»»

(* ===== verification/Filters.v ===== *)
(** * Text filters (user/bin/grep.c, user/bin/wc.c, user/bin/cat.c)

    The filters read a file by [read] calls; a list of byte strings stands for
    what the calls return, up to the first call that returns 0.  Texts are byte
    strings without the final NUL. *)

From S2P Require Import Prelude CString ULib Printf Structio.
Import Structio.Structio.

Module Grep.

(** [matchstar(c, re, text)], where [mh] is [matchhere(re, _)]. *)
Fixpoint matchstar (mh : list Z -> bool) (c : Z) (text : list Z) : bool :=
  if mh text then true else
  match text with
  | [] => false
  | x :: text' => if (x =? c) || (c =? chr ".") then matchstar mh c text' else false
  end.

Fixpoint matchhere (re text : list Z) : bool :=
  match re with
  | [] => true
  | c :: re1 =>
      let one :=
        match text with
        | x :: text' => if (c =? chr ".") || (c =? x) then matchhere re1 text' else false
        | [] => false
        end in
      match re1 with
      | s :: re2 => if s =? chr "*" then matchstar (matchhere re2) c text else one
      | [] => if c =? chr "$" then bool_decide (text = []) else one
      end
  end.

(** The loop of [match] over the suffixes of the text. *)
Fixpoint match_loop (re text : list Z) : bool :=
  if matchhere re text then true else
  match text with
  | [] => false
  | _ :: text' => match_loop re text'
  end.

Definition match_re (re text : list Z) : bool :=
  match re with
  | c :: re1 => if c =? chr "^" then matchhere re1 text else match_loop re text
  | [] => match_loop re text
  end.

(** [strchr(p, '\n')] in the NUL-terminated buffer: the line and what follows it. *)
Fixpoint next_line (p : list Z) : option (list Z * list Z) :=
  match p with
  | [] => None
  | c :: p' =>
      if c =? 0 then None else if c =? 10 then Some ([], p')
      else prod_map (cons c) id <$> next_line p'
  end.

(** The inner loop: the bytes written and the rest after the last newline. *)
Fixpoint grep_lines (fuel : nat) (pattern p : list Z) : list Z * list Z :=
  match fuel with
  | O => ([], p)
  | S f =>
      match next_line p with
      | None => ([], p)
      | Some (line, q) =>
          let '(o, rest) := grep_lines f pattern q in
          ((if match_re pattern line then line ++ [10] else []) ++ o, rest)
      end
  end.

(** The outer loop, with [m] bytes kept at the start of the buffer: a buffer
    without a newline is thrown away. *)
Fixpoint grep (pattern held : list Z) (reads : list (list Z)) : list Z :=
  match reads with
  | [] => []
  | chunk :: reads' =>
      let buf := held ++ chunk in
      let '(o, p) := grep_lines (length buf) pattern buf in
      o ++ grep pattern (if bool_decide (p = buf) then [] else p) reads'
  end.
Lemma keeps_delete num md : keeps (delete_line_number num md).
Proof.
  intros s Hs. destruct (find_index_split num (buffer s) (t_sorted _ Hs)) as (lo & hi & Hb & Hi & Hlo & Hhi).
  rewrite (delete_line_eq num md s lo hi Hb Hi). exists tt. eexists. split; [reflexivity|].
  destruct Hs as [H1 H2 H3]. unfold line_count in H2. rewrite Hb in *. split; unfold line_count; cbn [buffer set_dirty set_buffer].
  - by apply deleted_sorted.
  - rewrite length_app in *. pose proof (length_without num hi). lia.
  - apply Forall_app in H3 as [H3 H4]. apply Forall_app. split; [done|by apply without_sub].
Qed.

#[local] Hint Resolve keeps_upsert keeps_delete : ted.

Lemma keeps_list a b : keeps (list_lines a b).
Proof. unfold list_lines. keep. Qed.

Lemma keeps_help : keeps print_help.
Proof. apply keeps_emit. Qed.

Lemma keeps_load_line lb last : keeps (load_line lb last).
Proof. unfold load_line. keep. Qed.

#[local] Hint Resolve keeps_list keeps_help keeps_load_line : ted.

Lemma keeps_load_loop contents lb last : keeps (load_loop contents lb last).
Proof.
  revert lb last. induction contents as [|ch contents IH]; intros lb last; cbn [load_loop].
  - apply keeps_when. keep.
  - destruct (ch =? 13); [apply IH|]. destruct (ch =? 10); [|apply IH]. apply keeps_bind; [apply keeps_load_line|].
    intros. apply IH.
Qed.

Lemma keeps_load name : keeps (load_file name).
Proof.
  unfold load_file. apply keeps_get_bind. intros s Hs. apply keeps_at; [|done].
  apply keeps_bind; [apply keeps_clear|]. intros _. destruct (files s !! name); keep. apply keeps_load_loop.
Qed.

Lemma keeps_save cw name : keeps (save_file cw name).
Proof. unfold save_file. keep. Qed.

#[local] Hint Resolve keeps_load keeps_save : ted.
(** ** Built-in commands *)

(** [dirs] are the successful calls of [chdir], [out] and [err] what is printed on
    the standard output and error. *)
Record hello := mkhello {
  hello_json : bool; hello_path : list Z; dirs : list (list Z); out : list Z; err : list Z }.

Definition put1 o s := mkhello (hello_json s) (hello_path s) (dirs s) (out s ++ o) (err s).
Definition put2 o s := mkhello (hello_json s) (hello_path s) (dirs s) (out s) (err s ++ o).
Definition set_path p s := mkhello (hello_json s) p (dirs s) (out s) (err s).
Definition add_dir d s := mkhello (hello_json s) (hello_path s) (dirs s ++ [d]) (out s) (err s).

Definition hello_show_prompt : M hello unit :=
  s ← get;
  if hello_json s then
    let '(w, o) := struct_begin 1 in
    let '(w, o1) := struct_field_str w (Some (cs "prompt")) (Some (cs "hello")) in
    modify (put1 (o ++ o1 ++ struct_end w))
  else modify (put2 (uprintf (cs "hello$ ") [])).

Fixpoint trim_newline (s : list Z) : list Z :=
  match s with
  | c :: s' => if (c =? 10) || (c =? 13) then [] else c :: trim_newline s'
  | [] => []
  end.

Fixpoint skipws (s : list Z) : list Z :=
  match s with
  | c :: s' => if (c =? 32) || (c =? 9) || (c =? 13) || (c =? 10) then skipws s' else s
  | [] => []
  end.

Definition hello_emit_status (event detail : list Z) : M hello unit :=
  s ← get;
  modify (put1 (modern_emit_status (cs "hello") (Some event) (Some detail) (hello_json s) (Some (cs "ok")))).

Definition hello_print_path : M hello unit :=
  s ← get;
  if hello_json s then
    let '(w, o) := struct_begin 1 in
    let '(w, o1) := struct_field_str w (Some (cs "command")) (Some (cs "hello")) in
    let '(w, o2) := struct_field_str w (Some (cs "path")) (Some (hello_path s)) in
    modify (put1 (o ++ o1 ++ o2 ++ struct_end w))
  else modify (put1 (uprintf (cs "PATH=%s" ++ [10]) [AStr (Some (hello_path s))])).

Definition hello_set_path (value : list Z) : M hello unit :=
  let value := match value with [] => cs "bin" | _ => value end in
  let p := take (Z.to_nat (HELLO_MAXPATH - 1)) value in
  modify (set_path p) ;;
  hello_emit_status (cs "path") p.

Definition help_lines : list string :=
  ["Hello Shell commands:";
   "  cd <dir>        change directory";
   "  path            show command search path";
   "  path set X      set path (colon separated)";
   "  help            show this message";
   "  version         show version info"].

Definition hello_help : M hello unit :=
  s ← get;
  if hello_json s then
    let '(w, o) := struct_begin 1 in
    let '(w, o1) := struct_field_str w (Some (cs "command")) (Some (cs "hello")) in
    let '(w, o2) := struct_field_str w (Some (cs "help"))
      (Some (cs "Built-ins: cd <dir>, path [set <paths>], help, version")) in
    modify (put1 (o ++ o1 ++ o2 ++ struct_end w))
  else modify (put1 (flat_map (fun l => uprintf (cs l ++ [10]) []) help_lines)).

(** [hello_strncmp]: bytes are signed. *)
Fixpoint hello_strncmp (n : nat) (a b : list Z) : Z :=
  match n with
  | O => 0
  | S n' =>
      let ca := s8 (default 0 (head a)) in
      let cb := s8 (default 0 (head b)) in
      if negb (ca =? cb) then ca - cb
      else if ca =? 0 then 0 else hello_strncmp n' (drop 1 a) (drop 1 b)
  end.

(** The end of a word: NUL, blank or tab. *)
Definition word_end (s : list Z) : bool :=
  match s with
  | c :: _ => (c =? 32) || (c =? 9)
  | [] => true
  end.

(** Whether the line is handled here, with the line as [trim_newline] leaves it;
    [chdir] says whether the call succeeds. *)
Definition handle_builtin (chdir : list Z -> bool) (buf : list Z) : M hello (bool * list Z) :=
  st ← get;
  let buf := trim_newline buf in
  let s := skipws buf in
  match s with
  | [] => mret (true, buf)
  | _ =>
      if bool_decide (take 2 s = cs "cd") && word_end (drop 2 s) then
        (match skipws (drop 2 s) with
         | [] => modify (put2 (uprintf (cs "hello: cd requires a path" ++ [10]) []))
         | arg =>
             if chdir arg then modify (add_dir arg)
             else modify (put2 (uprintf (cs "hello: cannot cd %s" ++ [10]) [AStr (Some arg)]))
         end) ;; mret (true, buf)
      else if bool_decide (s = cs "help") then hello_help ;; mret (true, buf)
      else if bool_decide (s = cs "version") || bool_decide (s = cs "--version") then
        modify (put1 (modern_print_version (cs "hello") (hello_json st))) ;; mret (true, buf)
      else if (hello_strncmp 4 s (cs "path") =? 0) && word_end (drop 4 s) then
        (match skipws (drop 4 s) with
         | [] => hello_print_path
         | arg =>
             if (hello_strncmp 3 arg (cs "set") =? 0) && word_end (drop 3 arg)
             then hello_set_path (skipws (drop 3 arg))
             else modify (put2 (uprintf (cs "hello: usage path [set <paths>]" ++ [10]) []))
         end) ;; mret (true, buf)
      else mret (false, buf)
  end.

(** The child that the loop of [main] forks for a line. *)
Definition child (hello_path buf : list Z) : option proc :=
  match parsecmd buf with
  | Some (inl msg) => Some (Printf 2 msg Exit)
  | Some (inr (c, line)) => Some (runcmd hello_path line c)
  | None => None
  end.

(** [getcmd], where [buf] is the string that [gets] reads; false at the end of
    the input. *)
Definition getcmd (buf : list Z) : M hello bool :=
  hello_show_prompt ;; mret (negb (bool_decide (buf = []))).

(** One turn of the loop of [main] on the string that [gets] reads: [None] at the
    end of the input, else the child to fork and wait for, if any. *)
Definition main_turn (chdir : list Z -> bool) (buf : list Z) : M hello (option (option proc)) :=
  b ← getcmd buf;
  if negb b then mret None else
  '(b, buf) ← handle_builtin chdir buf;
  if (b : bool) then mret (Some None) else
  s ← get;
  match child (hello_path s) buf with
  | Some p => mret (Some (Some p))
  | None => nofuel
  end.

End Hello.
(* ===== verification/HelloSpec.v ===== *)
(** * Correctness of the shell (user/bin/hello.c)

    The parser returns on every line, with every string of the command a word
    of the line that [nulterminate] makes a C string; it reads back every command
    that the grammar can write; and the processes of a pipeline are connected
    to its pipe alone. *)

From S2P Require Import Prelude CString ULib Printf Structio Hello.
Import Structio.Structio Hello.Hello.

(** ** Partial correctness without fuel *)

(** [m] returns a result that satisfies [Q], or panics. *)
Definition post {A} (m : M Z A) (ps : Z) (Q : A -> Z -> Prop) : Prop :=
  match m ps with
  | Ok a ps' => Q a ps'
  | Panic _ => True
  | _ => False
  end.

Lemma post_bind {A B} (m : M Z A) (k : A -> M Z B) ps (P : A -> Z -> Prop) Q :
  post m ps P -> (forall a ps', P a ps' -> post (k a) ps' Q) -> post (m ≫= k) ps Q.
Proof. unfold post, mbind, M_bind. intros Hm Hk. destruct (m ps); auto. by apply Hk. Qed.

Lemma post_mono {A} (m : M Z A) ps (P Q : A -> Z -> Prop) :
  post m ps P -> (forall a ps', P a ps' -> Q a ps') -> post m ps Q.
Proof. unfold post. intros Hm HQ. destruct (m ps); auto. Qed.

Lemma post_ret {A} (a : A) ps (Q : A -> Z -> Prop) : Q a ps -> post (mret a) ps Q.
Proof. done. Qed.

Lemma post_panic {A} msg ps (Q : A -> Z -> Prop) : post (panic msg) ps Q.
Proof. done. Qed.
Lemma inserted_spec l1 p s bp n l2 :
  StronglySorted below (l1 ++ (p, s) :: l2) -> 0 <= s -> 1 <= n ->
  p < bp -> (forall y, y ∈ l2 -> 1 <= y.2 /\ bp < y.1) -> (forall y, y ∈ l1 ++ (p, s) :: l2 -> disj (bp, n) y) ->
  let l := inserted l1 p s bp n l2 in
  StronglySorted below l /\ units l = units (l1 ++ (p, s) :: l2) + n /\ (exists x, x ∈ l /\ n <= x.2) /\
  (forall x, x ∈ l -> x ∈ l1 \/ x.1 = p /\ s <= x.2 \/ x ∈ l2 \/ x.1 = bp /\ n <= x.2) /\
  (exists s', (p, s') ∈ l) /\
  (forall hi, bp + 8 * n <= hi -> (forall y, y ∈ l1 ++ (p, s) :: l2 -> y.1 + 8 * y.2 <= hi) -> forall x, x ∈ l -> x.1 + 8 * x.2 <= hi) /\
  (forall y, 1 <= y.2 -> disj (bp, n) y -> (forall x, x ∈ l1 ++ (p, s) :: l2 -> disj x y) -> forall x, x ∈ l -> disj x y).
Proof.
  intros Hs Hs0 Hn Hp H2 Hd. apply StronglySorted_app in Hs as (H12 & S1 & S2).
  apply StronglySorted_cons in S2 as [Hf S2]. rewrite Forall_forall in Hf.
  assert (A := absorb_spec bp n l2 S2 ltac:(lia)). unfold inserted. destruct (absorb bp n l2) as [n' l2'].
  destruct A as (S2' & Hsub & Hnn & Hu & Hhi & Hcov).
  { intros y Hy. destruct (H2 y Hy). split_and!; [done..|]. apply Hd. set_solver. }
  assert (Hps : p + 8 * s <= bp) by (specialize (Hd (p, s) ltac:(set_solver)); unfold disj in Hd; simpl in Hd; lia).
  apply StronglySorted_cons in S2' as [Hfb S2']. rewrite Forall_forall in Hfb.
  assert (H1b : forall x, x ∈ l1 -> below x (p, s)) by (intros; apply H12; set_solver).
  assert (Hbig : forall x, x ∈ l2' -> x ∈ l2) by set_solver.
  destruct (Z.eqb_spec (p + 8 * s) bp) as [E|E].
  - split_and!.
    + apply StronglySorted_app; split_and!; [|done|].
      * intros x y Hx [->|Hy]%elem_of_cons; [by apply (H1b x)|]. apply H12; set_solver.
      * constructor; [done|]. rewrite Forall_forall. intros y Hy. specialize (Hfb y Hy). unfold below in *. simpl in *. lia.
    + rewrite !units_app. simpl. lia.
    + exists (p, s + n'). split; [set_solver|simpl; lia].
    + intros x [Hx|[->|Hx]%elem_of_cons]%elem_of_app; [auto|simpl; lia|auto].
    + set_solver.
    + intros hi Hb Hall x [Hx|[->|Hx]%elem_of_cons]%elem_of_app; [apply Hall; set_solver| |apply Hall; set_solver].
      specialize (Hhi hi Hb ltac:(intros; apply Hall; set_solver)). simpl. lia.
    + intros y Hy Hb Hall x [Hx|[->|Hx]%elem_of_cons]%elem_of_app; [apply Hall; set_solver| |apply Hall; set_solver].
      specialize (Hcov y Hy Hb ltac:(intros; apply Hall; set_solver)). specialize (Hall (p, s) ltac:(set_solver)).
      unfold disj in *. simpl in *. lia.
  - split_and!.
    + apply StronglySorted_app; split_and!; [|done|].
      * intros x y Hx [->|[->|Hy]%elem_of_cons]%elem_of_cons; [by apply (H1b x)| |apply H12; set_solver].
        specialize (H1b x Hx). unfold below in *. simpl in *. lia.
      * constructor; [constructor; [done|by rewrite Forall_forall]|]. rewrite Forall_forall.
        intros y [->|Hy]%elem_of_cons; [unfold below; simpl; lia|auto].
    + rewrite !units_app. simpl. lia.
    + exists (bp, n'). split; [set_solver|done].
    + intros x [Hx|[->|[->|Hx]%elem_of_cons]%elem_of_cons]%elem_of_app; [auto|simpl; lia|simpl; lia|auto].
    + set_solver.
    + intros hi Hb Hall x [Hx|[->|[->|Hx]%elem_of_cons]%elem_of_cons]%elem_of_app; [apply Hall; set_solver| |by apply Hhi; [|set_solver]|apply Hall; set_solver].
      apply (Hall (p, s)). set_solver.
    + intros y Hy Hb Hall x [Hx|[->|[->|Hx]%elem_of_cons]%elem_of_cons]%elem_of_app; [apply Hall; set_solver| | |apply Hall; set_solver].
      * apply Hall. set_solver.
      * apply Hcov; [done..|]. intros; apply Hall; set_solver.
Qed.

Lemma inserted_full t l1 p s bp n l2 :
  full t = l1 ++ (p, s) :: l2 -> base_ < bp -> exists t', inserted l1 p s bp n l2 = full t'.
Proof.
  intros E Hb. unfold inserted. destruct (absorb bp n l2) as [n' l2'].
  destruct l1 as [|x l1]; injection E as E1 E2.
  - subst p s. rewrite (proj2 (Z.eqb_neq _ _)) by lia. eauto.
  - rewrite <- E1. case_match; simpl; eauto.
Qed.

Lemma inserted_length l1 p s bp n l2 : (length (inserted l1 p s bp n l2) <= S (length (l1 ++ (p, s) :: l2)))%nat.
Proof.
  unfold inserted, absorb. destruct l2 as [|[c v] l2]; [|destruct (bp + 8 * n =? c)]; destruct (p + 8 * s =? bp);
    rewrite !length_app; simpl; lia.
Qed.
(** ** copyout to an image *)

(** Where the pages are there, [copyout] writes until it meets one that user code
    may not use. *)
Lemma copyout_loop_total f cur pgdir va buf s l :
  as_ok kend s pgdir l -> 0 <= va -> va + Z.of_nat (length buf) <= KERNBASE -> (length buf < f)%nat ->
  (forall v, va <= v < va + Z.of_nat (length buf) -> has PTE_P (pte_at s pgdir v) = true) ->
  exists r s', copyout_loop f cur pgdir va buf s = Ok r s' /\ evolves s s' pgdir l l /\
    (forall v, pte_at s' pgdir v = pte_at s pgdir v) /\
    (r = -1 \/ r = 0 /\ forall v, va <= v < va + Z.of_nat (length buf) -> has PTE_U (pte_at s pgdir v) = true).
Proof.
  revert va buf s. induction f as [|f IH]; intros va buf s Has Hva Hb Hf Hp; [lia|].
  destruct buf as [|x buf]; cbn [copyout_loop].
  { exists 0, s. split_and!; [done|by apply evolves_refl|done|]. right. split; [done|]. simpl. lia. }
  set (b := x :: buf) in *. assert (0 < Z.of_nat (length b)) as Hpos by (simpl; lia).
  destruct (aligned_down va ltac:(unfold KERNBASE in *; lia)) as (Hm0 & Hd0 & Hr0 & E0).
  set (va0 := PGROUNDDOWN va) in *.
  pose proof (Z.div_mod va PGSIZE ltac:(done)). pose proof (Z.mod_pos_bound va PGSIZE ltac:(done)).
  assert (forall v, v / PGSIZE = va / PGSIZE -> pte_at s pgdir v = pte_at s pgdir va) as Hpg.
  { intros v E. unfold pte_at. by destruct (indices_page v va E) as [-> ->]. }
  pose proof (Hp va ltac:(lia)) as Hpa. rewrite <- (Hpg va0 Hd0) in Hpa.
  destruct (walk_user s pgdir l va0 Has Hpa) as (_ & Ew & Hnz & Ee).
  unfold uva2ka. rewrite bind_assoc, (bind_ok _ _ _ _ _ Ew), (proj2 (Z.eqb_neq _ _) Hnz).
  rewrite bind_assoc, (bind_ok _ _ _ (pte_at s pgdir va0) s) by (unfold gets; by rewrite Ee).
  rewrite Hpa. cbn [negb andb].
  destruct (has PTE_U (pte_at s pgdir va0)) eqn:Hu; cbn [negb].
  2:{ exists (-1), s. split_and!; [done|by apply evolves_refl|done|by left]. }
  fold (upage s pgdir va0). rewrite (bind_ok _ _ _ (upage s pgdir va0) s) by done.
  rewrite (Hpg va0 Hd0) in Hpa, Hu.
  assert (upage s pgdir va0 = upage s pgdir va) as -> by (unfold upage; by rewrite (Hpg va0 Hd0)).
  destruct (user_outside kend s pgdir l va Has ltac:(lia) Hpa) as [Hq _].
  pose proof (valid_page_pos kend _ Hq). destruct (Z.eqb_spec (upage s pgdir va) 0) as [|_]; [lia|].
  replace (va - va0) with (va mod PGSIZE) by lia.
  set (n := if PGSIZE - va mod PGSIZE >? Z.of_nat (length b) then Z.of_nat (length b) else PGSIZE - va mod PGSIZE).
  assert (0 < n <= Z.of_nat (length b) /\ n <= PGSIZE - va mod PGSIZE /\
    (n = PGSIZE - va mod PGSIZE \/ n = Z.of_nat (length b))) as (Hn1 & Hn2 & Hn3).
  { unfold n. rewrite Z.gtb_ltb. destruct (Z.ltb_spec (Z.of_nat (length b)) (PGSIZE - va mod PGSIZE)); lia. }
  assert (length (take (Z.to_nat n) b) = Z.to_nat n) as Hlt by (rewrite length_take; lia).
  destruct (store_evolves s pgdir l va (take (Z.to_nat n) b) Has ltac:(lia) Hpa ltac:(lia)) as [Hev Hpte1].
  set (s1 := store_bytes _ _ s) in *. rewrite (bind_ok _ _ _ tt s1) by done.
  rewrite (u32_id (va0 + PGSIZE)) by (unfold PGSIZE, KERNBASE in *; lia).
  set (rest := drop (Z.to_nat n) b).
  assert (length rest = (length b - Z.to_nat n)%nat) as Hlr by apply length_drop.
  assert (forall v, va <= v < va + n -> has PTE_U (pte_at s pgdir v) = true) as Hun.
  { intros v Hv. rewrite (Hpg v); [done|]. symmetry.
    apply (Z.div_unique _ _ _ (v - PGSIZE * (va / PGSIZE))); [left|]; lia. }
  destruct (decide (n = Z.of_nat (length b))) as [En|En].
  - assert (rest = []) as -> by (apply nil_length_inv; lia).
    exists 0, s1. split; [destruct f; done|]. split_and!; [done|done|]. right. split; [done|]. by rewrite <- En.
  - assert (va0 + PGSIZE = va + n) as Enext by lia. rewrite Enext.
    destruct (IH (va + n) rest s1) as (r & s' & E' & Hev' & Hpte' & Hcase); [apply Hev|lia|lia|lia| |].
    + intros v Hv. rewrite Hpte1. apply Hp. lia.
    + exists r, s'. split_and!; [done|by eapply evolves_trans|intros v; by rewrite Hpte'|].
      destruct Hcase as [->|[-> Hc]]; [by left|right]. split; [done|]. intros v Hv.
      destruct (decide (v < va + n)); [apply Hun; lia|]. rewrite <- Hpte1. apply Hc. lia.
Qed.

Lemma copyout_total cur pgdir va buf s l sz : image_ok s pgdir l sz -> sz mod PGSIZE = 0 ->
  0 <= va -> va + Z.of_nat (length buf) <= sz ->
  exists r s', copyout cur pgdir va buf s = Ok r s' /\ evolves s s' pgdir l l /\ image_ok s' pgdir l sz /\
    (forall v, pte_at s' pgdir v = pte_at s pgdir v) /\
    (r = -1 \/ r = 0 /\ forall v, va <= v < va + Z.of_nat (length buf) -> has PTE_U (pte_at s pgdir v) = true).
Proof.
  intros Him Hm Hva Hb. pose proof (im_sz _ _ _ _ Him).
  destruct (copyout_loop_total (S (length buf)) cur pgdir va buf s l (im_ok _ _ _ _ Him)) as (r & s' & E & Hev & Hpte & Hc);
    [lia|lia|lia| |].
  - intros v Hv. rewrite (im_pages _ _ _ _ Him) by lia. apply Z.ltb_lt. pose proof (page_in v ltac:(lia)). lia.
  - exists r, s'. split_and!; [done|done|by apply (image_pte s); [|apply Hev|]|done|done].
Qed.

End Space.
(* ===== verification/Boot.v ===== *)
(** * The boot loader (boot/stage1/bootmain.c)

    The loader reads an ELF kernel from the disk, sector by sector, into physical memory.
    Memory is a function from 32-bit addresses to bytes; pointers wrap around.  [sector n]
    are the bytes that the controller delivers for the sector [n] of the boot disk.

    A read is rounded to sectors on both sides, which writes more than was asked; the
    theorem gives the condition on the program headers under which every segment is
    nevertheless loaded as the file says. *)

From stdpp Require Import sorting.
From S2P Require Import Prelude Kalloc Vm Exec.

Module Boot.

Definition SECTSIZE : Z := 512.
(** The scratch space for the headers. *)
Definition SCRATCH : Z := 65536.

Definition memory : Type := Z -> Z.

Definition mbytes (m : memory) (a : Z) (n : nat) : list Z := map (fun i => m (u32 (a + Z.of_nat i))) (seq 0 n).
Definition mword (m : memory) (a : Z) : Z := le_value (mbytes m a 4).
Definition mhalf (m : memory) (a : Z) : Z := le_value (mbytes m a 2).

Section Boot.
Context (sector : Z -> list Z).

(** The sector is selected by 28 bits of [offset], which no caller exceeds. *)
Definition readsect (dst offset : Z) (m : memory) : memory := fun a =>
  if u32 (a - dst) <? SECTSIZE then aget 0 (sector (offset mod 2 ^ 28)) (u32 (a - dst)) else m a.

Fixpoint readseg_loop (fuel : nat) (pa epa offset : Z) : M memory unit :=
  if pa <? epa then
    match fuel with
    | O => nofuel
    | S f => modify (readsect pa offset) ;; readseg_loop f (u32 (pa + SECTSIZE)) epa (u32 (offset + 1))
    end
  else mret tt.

««

▶ ACTION ITEM: Count the lines of the material above that contain the string "held". Write nothing but the count.

▶ RESPONSE: 2